Kepanitian kurban pada saat ini sangat diperlukan dalam rangka efektivitas dan efesiensi pelaksanaan ibadah kurban, dan kedudukannya sebagai orang yang membantu pelaksanaan ibadah kurban dan berbeda kedudukannya dengan amil zakat. Hal ini didasarkan pada beberapa hadis yang menjelaskan pelaksanaan kurban Rasulullah.
“Sungguh Ali bin Abi Thalib menceritakan bahwa Nabiyullah saw memerintahkan agar ia melaksanakan kurban Nabi dan memerintahkan pula agar ia membagikan semuanya dagingnya, kulitnya dan pakaiannya pada orang-orang miskin dan beliaupun agar tidak memberikan sedikitpun dari hewan kurban dalam pekerjaan jagal.” (HR. Muslim).
Baik dalam al-Qur’an maupun al-Hadis tidak ada satupun yang menjelaskan adanya orang yang ditugasi untuk menjadi pengurus dalam pelaksanaan kurban (panitia kurban). Kendatipun demikian, untuk kelancaran (efektifitas dan efesiensi) pelaksanaan kurban dipandang perlung adanya semacam kepanitian.
Kalimat “yaquumu ‘ala” yang terdapat dalam kedua hadis di atas mengandung arti “membantu”. Dari kedua hadis tersebut dapat dipahami bahwa Ali diminta oleh Nabi saw agar ia membantu Nabi dalam pelaksanaan kurban dan pembagiannya. Dengan demikian, tugas dari panitia kurban adalah membantu shahibul kurban dan memudahkan penyelenggaraan kurban.

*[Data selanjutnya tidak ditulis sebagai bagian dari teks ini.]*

Lemma array_setguy_spec s index x :
  array_ok s → 0 ≤ index < arr_num s.2 →
  wp (array_setguy index x)
     (λ _ s', array_ok s' ∧ s'.1 = s.1 ∧ arr_frame s' = arr_frame s ∧
              arr_contents s'.2 = zset (arr_contents s.2) index (Some x))
     (λ _ _, False) s.
Proof.
  destruct s as [h a]. intros (Hk & [Hnum Hslots Hnull Hbound] & Ho) Hi; simpl in *.
  unfold array_setguy. wp_bind. apply wp_gets; simpl.
  do 2 (wp_bind; apply wp_kassert; [lia|]).
  unfold arr_store. wp_bind. apply wp_gets; simpl.
  replace ((0 <=? index) && (index <? zlen (arr_slots a))) with true by lia.
  apply wp_modify; simpl. unfold array_ok; split_and!; try done.
  - split; simpl; autorewrite with zlist; lia.
  - unfold arr_contents, ztake, zset; simpl. rewrite !decide_True by lia.
    rewrite take_insert_lt by lia. done.
Qed.

Lemma array_getguy_spec a index :
  array_wf a → 0 ≤ index < arr_num a →
  array_getguy a index = zget (arr_contents a) index ∧ is_Some (array_getguy a index).
Proof.
  intros [Hnum Hslots Hnull Hbound] Hi. unfold array_getguy.
  replace ((arr_num a <=? arr_max a) && (index >=? 0) && (index <? arr_num a))
    with true by lia.
  rewrite contents_lookup by lia. split; [done|]. apply zget_is_Some. lia.
Qed.

Lemma array_create_spec (h : H) :
  kinv h →
  wp (array_create (A:=A))
     (λ o h', kinv h' ∧
        match o with
        | None => klive h' = klive h
        | Some a => array_ok (h', a) ∧ arr_contents a = [] ∧ arr_frame (h', a) = klive h
        end)
     (λ _ _, False) h.
Proof.
  intros Hk. unfold array_create. wp_bind. wp_use kmalloc_spec; [done|done| |done].
  intros p h1 (Hk1 & [[-> Hl1]|(u & Hnz & Hfresh & Hu & Hl1)]); simpl; [done|].
  destruct (Z.eqb_spec p 0); [done|]. split; [done|]. unfold array_ok; split_and!; try done.
  - split_and!; try done; simpl.
    rewrite Hl1, lookup_insert_eq. by eexists.
  - unfold arr_frame; simpl. rewrite (delete_id _ 0), Hl1, delete_insert_eq by by apply klive_null.
    by apply delete_id.
Qed.

Lemma array_destroy_spec h a :
  array_ok (h, a) →
  wp (array_destroy a) (λ _ h', kinv h' ∧ klive h' = arr_frame (h, a)) (λ _ _, False) h.
Proof.
  intros (Hk & _ & Hself & Hlive & Hv). unfold array_destroy. wp_bind.
  apply (wp_mono _ (λ _ h1, kinv h1 ∧ klive h1 = delete (arr_v a) (klive h)) _ (λ _ _, False)).
  - apply wp_when.
    + intros Hb%negb_true_iff%Z.eqb_neq. destruct (Hv Hb) as (_ & u & Hu & _).
      apply kfree_spec; eauto.
    + intros Hb%negb_false_iff%Z.eqb_eq. rewrite Hb, delete_id; [done|].
      by apply klive_null.
  - intros [] h1 (Hk1 & Hl1). wp_use kfree_spec; [done| | |done].
    + rewrite Hl1. destruct (decide (arr_v a = 0)) as [->|Hnz].
      * by rewrite lookup_delete_ne by done.
      * destruct (Hv Hnz). by rewrite lookup_delete_ne by done.
    + intros [] h2 (? & ->). split; [done|]. by rewrite Hl1.
  - done.
Qed.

Majelis Tarjih dan Tajdid Muhammadiyah menegaskan bahwa panitia tidak boleh mengambilkan upah penyembelih dari hewan kurban, namun dapat membebankan kepada shahibul kurban dengan cara musyawarah atau mengambil dari sumber lain. Hal ini berdasarkan hadis riwayat Ali sebagai berikut:
“Ali Ra. ia berkata; Rasulullah saw. telah memerintahkan kepadaku agar membantu dalam pelaksanaan kurban untanya dan agar membagikan kulit dan pakaiannya dan beliaupun memerintahkan kepadaku agar aku tidak memberikan sedikitpun dari hewan kurban kepada jagal. Ia (Ali) berkata: Kami memberikan upah (jagal) dari harta kami.” (HR. Abu Dawud).